** Exercise goal **
Copy the entries exactly, leaving out nothing.

** Data shown **

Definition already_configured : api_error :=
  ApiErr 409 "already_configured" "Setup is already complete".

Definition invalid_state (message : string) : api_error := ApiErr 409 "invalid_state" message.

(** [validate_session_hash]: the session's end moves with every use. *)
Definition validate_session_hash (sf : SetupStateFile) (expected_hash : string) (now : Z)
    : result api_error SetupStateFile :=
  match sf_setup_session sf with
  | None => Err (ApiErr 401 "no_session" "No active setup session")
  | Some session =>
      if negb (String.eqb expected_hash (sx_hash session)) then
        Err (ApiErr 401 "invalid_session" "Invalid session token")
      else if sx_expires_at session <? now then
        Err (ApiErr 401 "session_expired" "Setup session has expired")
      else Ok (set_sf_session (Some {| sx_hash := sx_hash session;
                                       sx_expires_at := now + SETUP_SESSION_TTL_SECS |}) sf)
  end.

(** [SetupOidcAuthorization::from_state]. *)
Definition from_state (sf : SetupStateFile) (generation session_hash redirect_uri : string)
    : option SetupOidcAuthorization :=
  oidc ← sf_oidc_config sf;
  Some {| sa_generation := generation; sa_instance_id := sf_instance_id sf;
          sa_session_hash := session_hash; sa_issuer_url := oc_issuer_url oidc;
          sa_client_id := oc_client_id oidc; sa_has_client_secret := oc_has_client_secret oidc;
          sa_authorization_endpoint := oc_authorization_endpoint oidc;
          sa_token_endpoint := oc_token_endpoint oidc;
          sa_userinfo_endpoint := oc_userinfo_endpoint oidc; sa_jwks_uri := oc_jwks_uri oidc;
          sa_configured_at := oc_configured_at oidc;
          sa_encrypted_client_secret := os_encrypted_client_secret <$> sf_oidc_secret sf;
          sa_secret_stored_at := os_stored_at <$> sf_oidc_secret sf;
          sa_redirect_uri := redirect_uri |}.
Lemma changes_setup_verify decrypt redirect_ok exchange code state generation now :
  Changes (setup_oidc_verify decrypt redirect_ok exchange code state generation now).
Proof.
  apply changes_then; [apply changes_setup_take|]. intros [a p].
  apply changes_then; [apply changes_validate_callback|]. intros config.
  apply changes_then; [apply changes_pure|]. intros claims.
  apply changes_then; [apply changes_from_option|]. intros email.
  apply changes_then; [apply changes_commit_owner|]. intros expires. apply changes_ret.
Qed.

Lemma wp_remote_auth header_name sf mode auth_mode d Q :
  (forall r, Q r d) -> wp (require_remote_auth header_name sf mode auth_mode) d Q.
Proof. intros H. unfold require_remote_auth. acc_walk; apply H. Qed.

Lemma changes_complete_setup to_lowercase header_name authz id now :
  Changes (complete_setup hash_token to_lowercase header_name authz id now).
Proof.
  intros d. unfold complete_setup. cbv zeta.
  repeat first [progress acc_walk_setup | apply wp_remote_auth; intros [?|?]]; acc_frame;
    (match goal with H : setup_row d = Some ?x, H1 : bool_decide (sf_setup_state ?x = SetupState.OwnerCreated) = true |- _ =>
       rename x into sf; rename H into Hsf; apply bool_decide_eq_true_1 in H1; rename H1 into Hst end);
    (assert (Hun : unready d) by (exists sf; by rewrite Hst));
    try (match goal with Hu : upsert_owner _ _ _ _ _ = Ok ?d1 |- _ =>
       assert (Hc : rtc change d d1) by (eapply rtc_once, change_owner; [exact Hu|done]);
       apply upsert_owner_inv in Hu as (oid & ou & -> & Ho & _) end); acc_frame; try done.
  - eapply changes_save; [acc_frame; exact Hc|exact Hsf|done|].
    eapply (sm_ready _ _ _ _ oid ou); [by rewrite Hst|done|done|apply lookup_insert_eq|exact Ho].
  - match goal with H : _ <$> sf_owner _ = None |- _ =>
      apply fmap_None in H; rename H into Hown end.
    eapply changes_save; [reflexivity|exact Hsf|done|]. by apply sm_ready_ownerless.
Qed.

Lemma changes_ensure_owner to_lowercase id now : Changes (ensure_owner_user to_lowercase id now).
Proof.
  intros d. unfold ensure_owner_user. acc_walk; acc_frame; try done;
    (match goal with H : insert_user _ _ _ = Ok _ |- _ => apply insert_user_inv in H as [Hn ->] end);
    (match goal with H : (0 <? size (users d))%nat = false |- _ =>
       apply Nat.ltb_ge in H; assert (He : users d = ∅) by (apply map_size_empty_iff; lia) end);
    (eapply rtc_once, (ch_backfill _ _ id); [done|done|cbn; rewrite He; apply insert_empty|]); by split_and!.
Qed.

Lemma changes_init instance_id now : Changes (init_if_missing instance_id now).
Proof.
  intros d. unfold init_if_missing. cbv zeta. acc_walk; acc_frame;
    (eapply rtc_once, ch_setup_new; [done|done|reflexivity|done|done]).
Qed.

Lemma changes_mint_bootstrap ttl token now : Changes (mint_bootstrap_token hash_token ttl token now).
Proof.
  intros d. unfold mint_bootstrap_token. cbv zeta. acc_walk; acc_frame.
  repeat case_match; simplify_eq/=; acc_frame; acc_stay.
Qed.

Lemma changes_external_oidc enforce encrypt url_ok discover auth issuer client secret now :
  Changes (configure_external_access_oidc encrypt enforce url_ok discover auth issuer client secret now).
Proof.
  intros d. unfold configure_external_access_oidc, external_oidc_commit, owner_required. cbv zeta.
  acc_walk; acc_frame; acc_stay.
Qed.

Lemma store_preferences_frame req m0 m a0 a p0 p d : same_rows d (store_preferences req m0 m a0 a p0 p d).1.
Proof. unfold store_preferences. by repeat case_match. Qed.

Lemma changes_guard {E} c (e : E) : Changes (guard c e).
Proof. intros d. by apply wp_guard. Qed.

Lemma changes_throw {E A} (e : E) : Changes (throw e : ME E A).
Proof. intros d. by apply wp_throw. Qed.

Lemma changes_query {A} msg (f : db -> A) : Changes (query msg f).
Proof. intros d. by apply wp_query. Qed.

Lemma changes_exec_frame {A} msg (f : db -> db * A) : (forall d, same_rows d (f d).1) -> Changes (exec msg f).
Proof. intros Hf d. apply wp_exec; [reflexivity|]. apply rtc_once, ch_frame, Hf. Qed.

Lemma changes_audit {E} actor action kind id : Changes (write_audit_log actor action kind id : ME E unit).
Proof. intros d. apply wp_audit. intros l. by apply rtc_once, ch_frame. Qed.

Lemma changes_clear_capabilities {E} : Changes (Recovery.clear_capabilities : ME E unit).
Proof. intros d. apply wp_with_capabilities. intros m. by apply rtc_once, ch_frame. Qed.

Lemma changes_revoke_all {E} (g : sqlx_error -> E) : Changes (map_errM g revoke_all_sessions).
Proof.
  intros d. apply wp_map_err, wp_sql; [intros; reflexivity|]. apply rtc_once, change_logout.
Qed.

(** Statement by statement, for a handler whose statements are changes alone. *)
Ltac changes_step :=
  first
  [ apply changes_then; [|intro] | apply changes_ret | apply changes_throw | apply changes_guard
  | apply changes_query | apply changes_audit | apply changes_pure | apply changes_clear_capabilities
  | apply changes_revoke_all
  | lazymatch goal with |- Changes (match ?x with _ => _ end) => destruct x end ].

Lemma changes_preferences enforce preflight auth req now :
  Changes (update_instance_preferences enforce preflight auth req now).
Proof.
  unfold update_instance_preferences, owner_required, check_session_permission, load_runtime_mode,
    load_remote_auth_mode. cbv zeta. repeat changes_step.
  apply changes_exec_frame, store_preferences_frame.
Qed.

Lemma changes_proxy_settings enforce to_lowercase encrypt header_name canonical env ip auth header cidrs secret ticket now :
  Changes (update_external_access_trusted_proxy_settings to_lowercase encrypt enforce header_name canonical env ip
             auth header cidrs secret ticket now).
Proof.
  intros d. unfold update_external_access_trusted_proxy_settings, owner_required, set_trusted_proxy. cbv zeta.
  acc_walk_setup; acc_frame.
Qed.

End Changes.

** Your solution **
Definition already_configured : api_error :=
  ApiErr 409 "already_configured" "Setup is already complete".

Definition invalid_state (message : string) : api_error := ApiErr 409 "invalid_state" message.

(** [validate_session_hash]: the session's end moves with every use. *)
Definition validate_session_hash (sf : SetupStateFile) (expected_hash : string) (now : Z)
    : result api_error SetupStateFile :=
  match sf_setup_session sf with
  | None => Err (ApiErr 401 "no_session" "No active setup session")
  | Some session =>
      if negb (String.eqb expected_hash (sx_hash session)) then
        Err (ApiErr 401 "invalid_session" "Invalid session token")
      else if sx_expires_at session <? now then
        Err (ApiErr 401 "session_expired" "Setup session has expired")
      else Ok (set_sf_session (Some {| sx_hash := sx_hash session;
                                       sx_expires_at := now + SETUP_SESSION_TTL_SECS |}) sf)
  end.

(** [SetupOidcAuthorization::from_state]. *)
Definition from_state (sf : SetupStateFile) (generation session_hash redirect_uri : string)
    : option SetupOidcAuthorization :=
  oidc ← sf_oidc_config sf;
  Some {| sa_generation := generation; sa_instance_id := sf_instance_id sf;
          sa_session_hash := session_hash; sa_issuer_url := oc_issuer_url oidc;
          sa_client_id := oc_client_id oidc; sa_has_client_secret := oc_has_client_secret oidc;
          sa_authorization_endpoint := oc_authorization_endpoint oidc;
          sa_token_endpoint := oc_token_endpoint oidc;
          sa_userinfo_endpoint := oc_userinfo_endpoint oidc; sa_jwks_uri := oc_jwks_uri oidc;
          sa_configured_at := oc_configured_at oidc;
          sa_encrypted_client_secret := os_encrypted_client_secret <$> sf_oidc_secret sf;
          sa_secret_stored_at := os_stored_at <$> sf_oidc_secret sf;
          sa_redirect_uri := redirect_uri |}.
Lemma changes_setup_verify decrypt redirect_ok exchange code state generation now :
  Changes (setup_oidc_verify decrypt redirect_ok exchange code state generation now).
Proof.
  apply changes_then; [apply changes_setup_take|]. intros [a p].
  apply changes_then; [apply changes_validate_callback|]. intros config.
  apply changes_then; [apply changes_pure|]. intros claims.
  apply changes_then; [apply changes_from_option|]. intros email.
  apply changes_then; [apply changes_commit_owner|]. intros expires. apply changes_ret.
Qed.

Lemma wp_remote_auth header_name sf mode auth_mode d Q :
  (forall r, Q r d) -> wp (require_remote_auth header_name sf mode auth_mode) d Q.
Proof. intros H. unfold require_remote_auth. acc_walk; apply H. Qed.

Lemma changes_complete_setup to_lowercase header_name authz id now :
  Changes (complete_setup hash_token to_lowercase header_name authz id now).
Proof.
  intros d. unfold complete_setup. cbv zeta.
  repeat first [progress acc_walk_setup | apply wp_remote_auth; intros [?|?]]; acc_frame;
    (match goal with H : setup_row d = Some ?x, H1 : bool_decide (sf_setup_state ?x = SetupState.OwnerCreated) = true |- _ =>
       rename x into sf; rename H into Hsf; apply bool_decide_eq_true_1 in H1; rename H1 into Hst end);
    (assert (Hun : unready d) by (exists sf; by rewrite Hst));
    try (match goal with Hu : upsert_owner _ _ _ _ _ = Ok ?d1 |- _ =>
       assert (Hc : rtc change d d1) by (eapply rtc_once, change_owner; [exact Hu|done]);
       apply upsert_owner_inv in Hu as (oid & ou & -> & Ho & _) end); acc_frame; try done.
  - eapply changes_save; [acc_frame; exact Hc|exact Hsf|done|].
    eapply (sm_ready _ _ _ _ oid ou); [by rewrite Hst|done|done|apply lookup_insert_eq|exact Ho].
  - match goal with H : _ <$> sf_owner _ = None |- _ =>
      apply fmap_None in H; rename H into Hown end.
    eapply changes_save; [reflexivity|exact Hsf|done|]. by apply sm_ready_ownerless.
Qed.

Lemma changes_ensure_owner to_lowercase id now : Changes (ensure_owner_user to_lowercase id now).
Proof.
  intros d. unfold ensure_owner_user. acc_walk; acc_frame; try done;
    (match goal with H : insert_user _ _ _ = Ok _ |- _ => apply insert_user_inv in H as [Hn ->] end);
    (match goal with H : (0 <? size (users d))%nat = false |- _ =>
       apply Nat.ltb_ge in H; assert (He : users d = ∅) by (apply map_size_empty_iff; lia) end);
    (eapply rtc_once, (ch_backfill _ _ id); [done|done|cbn; rewrite He; apply insert_empty|]); by split_and!.
Qed.

Lemma changes_init instance_id now : Changes (init_if_missing instance_id now).
Proof.
  intros d. unfold init_if_missing. cbv zeta. acc_walk; acc_frame;
    (eapply rtc_once, ch_setup_new; [done|done|reflexivity|done|done]).
Qed.

Lemma changes_mint_bootstrap ttl token now : Changes (mint_bootstrap_token hash_token ttl token now).
Proof.
  intros d. unfold mint_bootstrap_token. cbv zeta. acc_walk; acc_frame.
  repeat case_match; simplify_eq/=; acc_frame; acc_stay.
Qed.

Lemma changes_external_oidc enforce encrypt url_ok discover auth issuer client secret now :
  Changes (configure_external_access_oidc encrypt enforce url_ok discover auth issuer client secret now).
Proof.
  intros d. unfold configure_external_access_oidc, external_oidc_commit, owner_required. cbv zeta.
  acc_walk; acc_frame; acc_stay.
Qed.

Lemma store_preferences_frame req m0 m a0 a p0 p d : same_rows d (store_preferences req m0 m a0 a p0 p d).1.
Proof. unfold store_preferences. by repeat case_match. Qed.

Lemma changes_guard {E} c (e : E) : Changes (guard c e).
Proof. intros d. by apply wp_guard. Qed.

Lemma changes_throw {E A} (e : E) : Changes (throw e : ME E A).
Proof. intros d. by apply wp_throw. Qed.

Lemma changes_query {A} msg (f : db -> A) : Changes (query msg f).
Proof. intros d. by apply wp_query. Qed.

Lemma changes_exec_frame {A} msg (f : db -> db * A) : (forall d, same_rows d (f d).1) -> Changes (exec msg f).
Proof. intros Hf d. apply wp_exec; [reflexivity|]. apply rtc_once, ch_frame, Hf. Qed.

Lemma changes_audit {E} actor action kind id : Changes (write_audit_log actor action kind id : ME E unit).
Proof. intros d. apply wp_audit. intros l. by apply rtc_once, ch_frame. Qed.

Lemma changes_clear_capabilities {E} : Changes (Recovery.clear_capabilities : ME E unit).
Proof. intros d. apply wp_with_capabilities. intros m. by apply rtc_once, ch_frame. Qed.

Lemma changes_revoke_all {E} (g : sqlx_error -> E) : Changes (map_errM g revoke_all_sessions).
Proof.
  intros d. apply wp_map_err, wp_sql; [intros; reflexivity|]. apply rtc_once, change_logout.
Qed.

(** Statement by statement, for a handler whose statements are changes alone. *)
Ltac changes_step :=
  first
  [ apply changes_then; [|intro] | apply changes_ret | apply changes_throw | apply changes_guard
  | apply changes_query | apply changes_audit | apply changes_pure | apply changes_clear_capabilities
  | apply changes_revoke_all
  | lazymatch goal with |- Changes (match ?x with _ => _ end) => destruct x end ].

Lemma changes_preferences enforce preflight auth req now :
  Changes (update_instance_preferences enforce preflight auth req now).
Proof.
  unfold update_instance_preferences, owner_required, check_session_permission, load_runtime_mode,
    load_remote_auth_mode. cbv zeta. repeat changes_step.
  apply changes_exec_frame, store_preferences_frame.
Qed.

Lemma changes_proxy_settings enforce to_lowercase encrypt header_name canonical env ip auth header cidrs secret ticket now :
  Changes (update_external_access_trusted_proxy_settings to_lowercase encrypt enforce header_name canonical env ip
             auth header cidrs secret ticket now).
Proof.
  intros d. unfold update_external_access_trusted_proxy_settings, owner_required, set_trusted_proxy. cbv zeta.
  acc_walk_setup; acc_frame.
Qed.

End Changes.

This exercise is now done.